■ GOAL OF THE EXERCISE:
Below is a listing. Set down exactly the lines from the one containing "(** [machine.Pin(id, mode)]: a" through the one containing "<[n := mkLine (mode", both ends included, and leave out the rest.

DATA EXTRACTS section start

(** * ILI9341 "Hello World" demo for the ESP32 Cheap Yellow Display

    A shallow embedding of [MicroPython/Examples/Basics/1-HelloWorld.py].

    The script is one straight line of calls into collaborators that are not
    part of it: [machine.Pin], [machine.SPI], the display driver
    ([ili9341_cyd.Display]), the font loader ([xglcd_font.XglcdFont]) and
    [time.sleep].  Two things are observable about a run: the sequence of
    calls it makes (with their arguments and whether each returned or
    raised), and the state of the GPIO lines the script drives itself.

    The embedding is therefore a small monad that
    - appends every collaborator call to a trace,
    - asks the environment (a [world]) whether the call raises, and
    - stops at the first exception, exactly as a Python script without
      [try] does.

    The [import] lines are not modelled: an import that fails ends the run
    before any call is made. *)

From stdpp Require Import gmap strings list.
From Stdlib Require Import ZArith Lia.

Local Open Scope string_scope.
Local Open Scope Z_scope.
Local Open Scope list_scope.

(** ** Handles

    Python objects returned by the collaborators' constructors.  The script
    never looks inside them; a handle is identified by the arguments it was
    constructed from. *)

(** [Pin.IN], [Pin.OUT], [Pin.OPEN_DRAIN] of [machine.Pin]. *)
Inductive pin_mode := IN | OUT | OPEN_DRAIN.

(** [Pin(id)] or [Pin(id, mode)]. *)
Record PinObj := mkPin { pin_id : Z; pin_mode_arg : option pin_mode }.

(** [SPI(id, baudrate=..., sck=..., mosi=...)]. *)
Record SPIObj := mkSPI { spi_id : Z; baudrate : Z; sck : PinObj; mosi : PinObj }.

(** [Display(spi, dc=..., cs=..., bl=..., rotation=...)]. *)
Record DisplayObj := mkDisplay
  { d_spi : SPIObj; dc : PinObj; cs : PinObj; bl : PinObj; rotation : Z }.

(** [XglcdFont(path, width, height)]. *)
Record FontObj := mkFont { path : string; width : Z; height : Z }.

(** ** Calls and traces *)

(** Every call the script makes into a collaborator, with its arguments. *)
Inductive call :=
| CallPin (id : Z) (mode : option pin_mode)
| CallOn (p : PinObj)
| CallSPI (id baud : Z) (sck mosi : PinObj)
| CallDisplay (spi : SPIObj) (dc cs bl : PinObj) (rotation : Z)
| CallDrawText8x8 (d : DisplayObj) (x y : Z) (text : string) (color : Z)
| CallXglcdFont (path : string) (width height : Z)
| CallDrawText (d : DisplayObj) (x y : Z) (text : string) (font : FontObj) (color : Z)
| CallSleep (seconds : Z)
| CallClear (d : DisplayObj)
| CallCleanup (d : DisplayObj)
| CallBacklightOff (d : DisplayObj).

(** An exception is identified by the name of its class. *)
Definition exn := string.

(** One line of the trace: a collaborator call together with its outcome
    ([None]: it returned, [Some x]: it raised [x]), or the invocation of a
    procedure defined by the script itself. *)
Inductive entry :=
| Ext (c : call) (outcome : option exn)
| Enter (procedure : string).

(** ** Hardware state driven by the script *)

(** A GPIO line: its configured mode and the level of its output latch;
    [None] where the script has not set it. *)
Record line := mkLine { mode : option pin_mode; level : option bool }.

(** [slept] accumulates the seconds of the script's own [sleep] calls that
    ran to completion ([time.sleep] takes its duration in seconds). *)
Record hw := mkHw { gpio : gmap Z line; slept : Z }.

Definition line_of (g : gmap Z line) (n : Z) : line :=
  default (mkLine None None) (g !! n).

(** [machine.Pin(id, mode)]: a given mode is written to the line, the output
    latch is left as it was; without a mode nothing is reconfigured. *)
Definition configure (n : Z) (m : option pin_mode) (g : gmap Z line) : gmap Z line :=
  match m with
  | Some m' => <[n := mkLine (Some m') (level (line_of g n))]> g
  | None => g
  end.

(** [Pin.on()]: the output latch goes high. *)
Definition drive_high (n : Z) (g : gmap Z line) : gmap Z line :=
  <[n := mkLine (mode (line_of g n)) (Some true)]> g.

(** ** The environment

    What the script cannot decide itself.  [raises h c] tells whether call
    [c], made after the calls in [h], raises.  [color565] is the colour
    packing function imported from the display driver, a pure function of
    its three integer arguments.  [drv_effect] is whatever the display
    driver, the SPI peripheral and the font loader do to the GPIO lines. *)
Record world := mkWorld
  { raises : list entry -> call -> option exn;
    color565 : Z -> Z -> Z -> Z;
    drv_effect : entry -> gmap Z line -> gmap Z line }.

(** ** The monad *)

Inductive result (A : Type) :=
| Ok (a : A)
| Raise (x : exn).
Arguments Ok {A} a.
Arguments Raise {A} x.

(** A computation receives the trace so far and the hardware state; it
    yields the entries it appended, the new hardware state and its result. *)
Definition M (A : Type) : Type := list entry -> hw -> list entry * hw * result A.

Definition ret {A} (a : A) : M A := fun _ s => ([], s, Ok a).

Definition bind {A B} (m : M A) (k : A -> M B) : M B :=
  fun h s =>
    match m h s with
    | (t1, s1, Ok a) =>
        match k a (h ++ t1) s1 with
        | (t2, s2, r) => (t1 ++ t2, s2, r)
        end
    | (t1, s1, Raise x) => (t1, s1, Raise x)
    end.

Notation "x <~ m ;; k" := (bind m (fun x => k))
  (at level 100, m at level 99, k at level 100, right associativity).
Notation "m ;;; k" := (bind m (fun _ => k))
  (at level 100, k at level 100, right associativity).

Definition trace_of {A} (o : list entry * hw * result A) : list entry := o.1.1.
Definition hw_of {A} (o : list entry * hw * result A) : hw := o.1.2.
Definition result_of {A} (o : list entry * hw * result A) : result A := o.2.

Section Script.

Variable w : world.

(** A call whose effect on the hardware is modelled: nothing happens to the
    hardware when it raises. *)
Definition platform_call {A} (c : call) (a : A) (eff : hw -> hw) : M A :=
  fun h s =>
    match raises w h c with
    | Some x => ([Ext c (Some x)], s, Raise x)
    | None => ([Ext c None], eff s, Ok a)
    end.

DATA EXTRACTS section end

■ OUTPUT OF THE TASK:
(** [machine.Pin(id, mode)]: a given mode is written to the line, the output
    latch is left as it was; without a mode nothing is reconfigured. *)
Definition configure (n : Z) (m : option pin_mode) (g : gmap Z line) : gmap Z line :=
  match m with
  | Some m' => <[n := mkLine (Some m') (level (line_of g n))]> g
  | None => g
  end.

(** [Pin.on()]: the output latch goes high. *)
Definition drive_high (n : Z) (g : gmap Z line) : gmap Z line :=
  <[n := mkLine (mode (line_of g n)) (Some true)]> g.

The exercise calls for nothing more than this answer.